Homeless group now ‘stretched to limit’

The homeless crisis is deepening in urban areas outside of Dublin, with one service provider in Cork City claiming it is “stretched to the limit”.

Figures for June, provided by the Department of Housing, show yet another record number of people homeless across the country, with 68% of those in Dublin.

The situation has worsened in the Mid-West, primarily around Limerick, and in the South-East, taking in Waterford.

The situation has deteriorated in the South-West, across Cork and Kerry.

Analysis of the homeless figures carried out by Cork Simon showed:

  • 317 adults were in emergency accommodation in Cork, up 19.6% in 12 months and 47.4% over two years;
  • The total number of adults and children in emergency accommodation in the South-West is the highest recorded at 685, up 43% in 12 months and 108% in two years;
  • The number of people in hotel rooms and B&Bs outstrips the number of people in the shelter for the sixth consecutive month — up 109.4% in 12 months;
  • The number of women in emergency accommodation in the South-West is at its highest level, at 182 — up 65% in 12 months;
  • 257 children were in emergency accommodation in the South-West— the highest ever recorded and up 56% in 12 months.


Paul Sheehan, campaigns and communications manager in Cork Simon, said: “Basically, we have got an emergency shelter that is stretched to the limit.

“We did add 15 very basic beds to get us through winter 2017 and we have kept them open. We have more people who are long-term homeless. People are stuck in emergency accommodation and have no way out.”

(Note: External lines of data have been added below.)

Lemma dry_run_foretells_the_sweep_witness :
  match after.2 with
  | Ok report =>
      errors (summary report) = 0 ∧ expired (summary report) = 1 ∧
      skipped_protected (summary report) = 1 ∧ len (stream_at after.1 5) = 3 ∧
      run (evaluate_policies_in_mode (1000 * NANOS) [policy] candidates DryRun) streams =
      (streams, Ok report)
  | Err _ => False
  end.
Proof.
  destruct after.2 as [report|] eqn:Hafter; [| by vm_compute in Hafter].
  pose proof (run_result _ _ _ Hafter) as Hrun.
  assert (errors (summary report) = 0 ∧ expired (summary report) = 1 ∧
          skipped_protected (summary report) = 1) as (He & Hx & Hs).
  { clear Hrun. vm_compute in Hafter. injection Hafter as <-. repeat split. }
  split_and!; [exact He | exact Hx | exact Hs | by vm_compute |].
  refine (dry_run_foretells_the_sweep _ [policy] candidates streams _ report _ _ Hrun He).
  - apply NoDup_singleton.
  - apply (bool_decide_unpack _). by vm_compute.
Defined.
End SampleSweep.
Lemma record_scan_result_task_harmless `{Unicode} ports id scanner findings assessment k :
  harmless (record_scan_result_task ports id scanner findings assessment k).
Proof.
  intros w. apply wp_bind. eapply wp_mono; cycle 1.
  - apply (wp_lifecycle (release_justified ports) _ (λ r w', r = Ok true → disowned_at id w')).
    + intros w1 _ _. unfold freshly_rejecting.
      destruct (record_scan_result _ _ _ _ _ _ _) as [db' r] eqn:E.
      by eapply (record_scan_result_safe ports).
    + intros w1 a _ _. unfold freshly_rejecting.
      destruct (record_scan_result _ _ _ _ _ _ _) as [db' [[]|]]; [| done]. cbn [fst snd].
      intros [= <-] Hs [= Hf]. apply rejected_disowned; [done|].
      by apply andb_true_iff in Hf as [_ Hf%bool_decide_eq_true].
    + done.
  - intros [x|] w' Hx; [| done]. specialize (Hx x eq_refl). destruct x as [[]|]; [| done..].
    apply wp_bind. eapply wp_mono; [| by apply wp_delete_by_source, Hx]. by intros [].
Qed.

(** The artifact [a] was read from this world, at some time. *)
Definition known (a : Artifact) (w : World) : Prop :=
  ∃ e, artifacts w !! artifact_id a = Some e ∧ identity (row e) = identity a.

Lemma known_stays a w w' : monotone w w' → known a w → known a w'.
Proof.
  intros Hm (e & He & Hi). destruct (Hm _ e He) as (_ & e' & He' & Hi' & _).
  exists e'. split; [done | congruence].
Qed.

Lemma commit_retroactive_block_advances a rule reason now w :
  known a w →
  advances (λ _ _, True) (artifacts w) (commit_retroactive_block a rule reason now (artifacts w)).1.
Proof.
  intros (e & He & Hi).
  enough (safe (λ _ _, True) (commit_retroactive_block a rule reason now) (artifacts w)) as Hsafe
    by (eapply Hsafe, surjective_pairing).
  unfold commit_retroactive_block. apply safe_self, safe_apply_method. intros a' x Hm.
  unfold reject_from_retroactive_curation in Hm. run_method Hm.
  apply safe_commit_transition with e; [done | done | | done | done].
  unfold identity. cbn. congruence.
Qed.

Lemma commit_retroactive_block_rejects a rule reason now db u :
  (commit_retroactive_block a rule reason now db).2 = Ok u →
  status_in (commit_retroactive_block a rule reason now db).1 (artifact_id a) = Some QS_Rejected.
Proof.
  unfold commit_retroactive_block. cbv [mbind mut_bind self apply_method].
  destruct (reject_from_retroactive_curation rule reason a) as [a' [x|]] eqn:Em; [| done].
  unfold reject_from_retroactive_curation in Em. run_method Em.
  cbv [mret mut_ret commit]. cbn [fst snd].
  destruct (commit_transition _ _ _ _ _ db) as [db' [[]|]] eqn:Ec; [| done].
  apply commit_transition_Ok in Ec as (_ & _ & ->). intros _. unfold status_in. cbn [fst].
  by rewrite lookup_insert_eq.
Qed.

Mr Sheehan said that for six months in a row, the number of people in hotels and B&Bs in Cork had exceeded the number in emergency shelters — a reversal of the usual pattern in the city.

“Everything is overstretched,” he said. “Everything is at capacity.”

He referred to quarterly returns provided by local authorities to the department which showed that in 2017 in the South-West, for every one person who left emergency accommodation, two entered the system.

The 15 extra beds, which are mats on the floor, similar to the night cafe operated successfully by Merchants Quay in Dublin, are funded by the department until the end of October and are likely to continue beyond that as part of the next cold weather initiative.

While welcome, Mr Sheehan said there is a fear that it could become the norm.



Even those in housing are stretched, he continued, pointing out that one third of those using Cork Simon’s nightly soup runs are in private rented accommodation.

“All the money is going to keep the roof over your head,” he said.

In recent days the Inner City Helping Homeless organisation in Dublin has raised the plight of older people entering emergency accommodation including hotels and B&Bs.

Cork Penny Dinners said more money needs to be spent on frontline services following a week in which four of its service users died.